We saw Snowshoe Hares, two kinds of bears
and a Caribou on the road was nice
There were Long-tailed Ducks and, with a little luck,
Phil found us a tattler on ice.
Wandering Tattler

Despite the hummocky sod, up Surfbird Mountain we trod,
walking  a kilometer, I’d wager
Where Ray and I spied but Phil was denied
a view of a Long-tailed Jaeger.
Where's the darn jaeger?!

The Northern Lights have seen queer sights,
But the queerest and never seen again
Was that night in the park, just for a lark
When a rock became a ptarmigan.

The scenery unfurled as we drove “Top of the World”
to Canada’s far western edge.
Nothing much there but a guard with a glare
and a Hoary Marmot asleep on a ledge.
Ray and Phil at the Yukon's border with Alaska

At Klondike Kate’s the food was great
and the beer made us feel quite jolly
But there was no show, so with Cameron in tow
we created the “Fur and Feather” follies.
Phil, Cameron & Ray doing a dance
Now we were well fed, we headed for bed
safe from the weather so foul.
We woke to the sound, emanating beyond town
of the hoots of a Boreal Owl.

To the Yukon good-bye, further north we did fly
where the climate is like a deep freeze.
Though some lakes were ice-covered, we quickly discovered
that the temperature was twenty degrees!
Arctic tundra north of Inuvik

We flew up to “Tuk”, met up with Chuck,
and the town soon had us awed.
To top off the day, in an arctic-type way,
we birded the area by quad.
Brian on a quad

We were out on the ice and the weather was nice
when I heard an ear piercing scream.
A bear was in sight with Phil and Ray in flight
Whew – it was just a bad dream!
Can Ray and Phil outrun a Polar Bear?

There are strange things done under the midnight sun
some of which I have put forth.
But don’t believe me, go for yourself and see
and experience the magic of the north.


  1. Hi, I met you guys at the Yukon birdathon BBQ in may. Awesome and entertaining post; I'm very glad that you guys had such a wonderful experience. I can't believe that you set a new record for number of bird species seen during 24 hours in th Yukon on your first trip here! Congratulations :) Good luck on your birding endevors!

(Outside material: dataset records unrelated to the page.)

(** C35: Shutting a hub down forgets all of it and nothing else.  No connection,
    server, owner or pending decision of the hub remains, those of the other
    hubs are as before, and the connections that are terminated and the servers
    that are dropped are exactly the ones it owned, in whatever order the map
    yields them. *)
Theorem shutdown_forgets h r :
  let '(r', cs, ss) := ws_shutdown h r in
  hubs r' = hubs r ∖ {[h]} ∧ next r' = next r ∧
  (∀ i, i ∈ conns r' ↔ i ∈ conns r ∧ owners r !! i ≠ Some h) ∧
  (∀ i, servers r' !! i = if decide (owners r !! i = Some h) then None else servers r !! i) ∧
  (∀ i, owners r' !! i = if decide (owners r !! i = Some h) then None else owners r !! i) ∧
  (∀ t, replies r' !! t = (replies r !! t ≫= λ x, if decide (x.1 = h) then None else Some x)) ∧
  (∀ i, i ∈ cs ↔ i ∈ conns r ∧ owners r !! i = Some h) ∧
  (∀ i, i ∈ ss ↔ is_Some (servers r !! i) ∧ owners r !! i = Some h).
Proof. destruct (ws_shutdown h r) as [[r' cs] ss] eqn:E. by apply shutdown_effect. Qed.

(** ** Reading a packed request back

    The packed string read back line by line: the path, the address, the port
    and the subprotocols between commas, then the headers, each cut at its first
    colon and all kept, in order.  (ws/server.lua reads the same lines, and then
    joins the values of a repeated header.) *)
Definition nonempties (l : list bytes) : list bytes := filter (λ s, s ≠ []) l.
Fixpoint unpack_headers (ls : list bytes) : option Headers :=
  match ls with
  | [] => Some []
  | l :: ls => let! h := split_once 58 l orelse None in let! hs := unpack_headers ls orelse None in Some (h :: hs)
  end.
Definition unpack (data : bytes) : option UpgradeRequest :=
  match removelast (split 10 data) with
  | p :: ip :: port :: ps :: hs =>
      let! headers := unpack_headers hs orelse None in
      Some {| path := p; req_headers := headers; req_protocols := nonempties (split 44 ps); addr := (ip, from_dec port) |}
  | _ => None
  end.
Definition pack_lines (req : UpgradeRequest) : list bytes :=
  [path req; (addr req).1; to_dec (addr req).2; join [44] (req_protocols req)] ++
  map (λ h, h.1 ++ [58] ++ h.2) (req_headers req).
Lemma pack_headers hs : ∀ s,
  foldl (λ s h, s ++ h.1 ++ [58] ++ h.2 ++ NL) s hs = s ++ concat (map (λ h : bytes * bytes, h.1 ++ [58] ++ h.2 ++ NL) hs).
Proof.
  induction hs as [|h hs IH]; intros s; cbn [foldl map concat]; [by rewrite app_nil_r|]. by rewrite IH, <-app_assoc.
Qed.
Lemma pack_concat req : pack req = concat (map (λ l, l ++ NL) (pack_lines req)).
Proof.
  unfold pack, pack_lines. rewrite pack_headers, map_app, concat_app, map_map. cbn [map concat].
  rewrite app_nil_r, <-!app_assoc. do 8 f_equal. apply f_equal, map_ext. intros h. by rewrite <-!app_assoc.
Qed.
Lemma split_lines ls : Forall (λ l, 10 ∉ l) ls → split 10 (concat (map (λ l, l ++ NL) ls)) = ls ++ [[]].
Proof.
  induction ls as [|l ls IH]; intros Hls; [done|]. apply Forall_cons in Hls as [Hl Hls]. cbn [map concat app].
  unfold NL at 1. rewrite <-app_assoc. cbn [app]. by rewrite split_app, IH.
Qed.
Lemma unpack_headers_lines hs :
  Forall (λ h : bytes * bytes, 58 ∉ h.1) hs → unpack_headers (map (λ h, h.1 ++ [58] ++ h.2) hs) = Some hs.
Proof.
  induction hs as [|[n v] hs IH]; intros Hhs; [done|]. apply Forall_cons in Hhs as [Hn Hhs].
  cbn [map unpack_headers fst snd]. change (n ++ [58] ++ v) with (n ++ 58 :: v). by rewrite split_once_app, IH.
Qed.
Lemma split_tokens ps : Forall (λ p, is_token p = true) ps → nonempties (split 44 (join [44] ps)) = ps.
Proof.
  intros Hps. destruct (decide (ps = [])) as [->|Hne]; [done|].
  rewrite split_join; [|done|eapply Forall_impl; [exact Hps|]; intros p Hp; by apply (token_not_in p 44)].
  clear Hne. unfold nonempties. induction Hps as [|p ps [Hp _]%is_token_Forall _ IH]; [done|].
  by rewrite filter_cons_True, IH.
Qed.
Lemma join_no_newline ps : Forall (λ p, is_token p = true) ps → 10 ∉ join [44] ps.
Proof.
  induction ps as [|p ps IH]; intros Hps; [by intros ?%elem_of_nil|]. apply Forall_cons in Hps as [Hp Hps]. specialize (IH Hps).
  pose proof (token_not_in p 10 Hp eq_refl). destruct ps as [|q ps]; [done|]. cbn [join]. rewrite !not_elem_of_app. split_and!; try done.
  by_decide.
Qed.
Lemma digits_no_newline s : forallb is_digit s = true → 10 ∉ s.
Proof. rewrite forallb_Forall, Forall_forall. by intros H Hin%H. Qed.

(** A request that passed [request], from an address that prints on a line. *)
Definition upgrade (parsed : Request) (a : bytes * Z) : UpgradeRequest :=
  {| path := r_target parsed; req_headers := r_headers parsed; req_protocols := r_protocols parsed; addr := a |}.
Lemma pack_lines_whole head parsed a :
  request head = Ok parsed → 10 ∉ a.1 → 0 <= a.2 < 65536 → Forall (λ l, 10 ∉ l) (pack_lines (upgrade parsed a)).
Proof.
  intros (Hp & Ht & _ & _ & _ & _ & _ & _ & _ & _ & (_ & Hps & _)%tokens_iff)%request_sound Ha Hport.
  apply parse_sound in Hp as (_ & Hhs & _). unfold pack_lines. cbn [upgrade path req_headers req_protocols addr].
  apply Forall_app. split; [repeat apply Forall_cons_2; [| | | |by apply Forall_nil_2]|].
  - unfold valid_target in Ht. apply andb_true_iff in Ht as [_ Ht%negb_true_iff]. intros Hin.
    apply not_true_iff_false in Ht. apply Ht, existsb_exists. exists 10. by split; [apply list_elem_of_In|].
  - done.
  - apply digits_no_newline. by apply to_dec_u16.
  - by apply join_no_newline.
  - apply Forall_map. eapply Forall_impl; [exact Hhs|]. intros h (Hn & _ & Hv & _). cbn. rewrite not_elem_of_app, not_elem_of_cons.
    split; [by eapply token_not_in|]. split; [done|]. by eapply value_not_in.
Qed.
(** C38: What the server's events tell Lua is the request the peer made.
    Every upgrade request that passed validation survives being packed into one
    string: reading its lines back gives the same path, address, port,
    subprotocols in order, and headers in order with their values. *)
Theorem pack_roundtrip head parsed a :
  request head = Ok parsed → 10 ∉ a.1 → 0 <= a.2 < 65536 → unpack (pack (upgrade parsed a)) = Some (upgrade parsed a).
Proof.
  intros Hr Ha Hport. unfold unpack. rewrite pack_concat, split_lines by (by eapply pack_lines_whole).
  rewrite removelast_last. unfold pack_lines. cbn [app upgrade path req_headers req_protocols addr].
  apply request_sound in Hr as (Hp & _ & _ & _ & _ & _ & _ & _ & _ & _ & (_ & Hps & _)%tokens_iff). apply parse_sound in Hp as (_ & Hhs & _).
  rewrite unpack_headers_lines, split_tokens by
    (done || (eapply Forall_impl; [exact Hhs|]; intros h (Hn & _); by eapply token_not_in)).
  destruct (to_dec_u16 a.2 Hport) as (-> & _). by destruct a.
Qed.

Module Witness.
Import ClientProps.Witness HandshakeProps.
#[local] Instance le : Target := LittleEndian.
#[local] Existing Instance Pem.Witness.keyless.
#[local] Instance tls0 : Tls := pem_tls (λ name, Some name) 9%nat.
Definition ca0 : bytes → result (@ClientConfig tls0) bytes := pem_ca Pem.Witness.offline _ _.
Definition server0 : bytes → bytes → result unit bytes := pem_server Pem.Witness.offline.
Definition head0 : bytes := client_request sample_url (b64_encode (seqZ 0 16)) [bs "chat"; bs "v2"] [(bs "X-A", bs "b:c")].
Lemma pack_roundtrip_witness :
  ∃ parsed, request head0 = Ok parsed ∧
    unpack (pack (upgrade parsed (bs "::1", 80))) = Some (upgrade parsed (bs "::1", 80)).
Proof.
  assert (∃ parsed, request head0 = Ok parsed) as [parsed Hp] by (eexists; vm_compute; reflexivity).
  exists parsed. split; [exact Hp|]. apply (pack_roundtrip head0 parsed (bs "::1", 80) Hp); [by_decide|simpl; lia].
Defined.
End Witness.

  2. Beakingoff - you are right in that we had a wonderful experience in the north but I don't think we met you as we weren't at the Yukon birdathon BBQ. Also, we didn't set (nor even try for) the Yukon big day record; in Inuvik, we tried for the NWT record but did not quite get it. I think big days are more suitable for a younger person with lots of stamina so perhaps you will set the record one day ... well done on your 93 species birdathon total.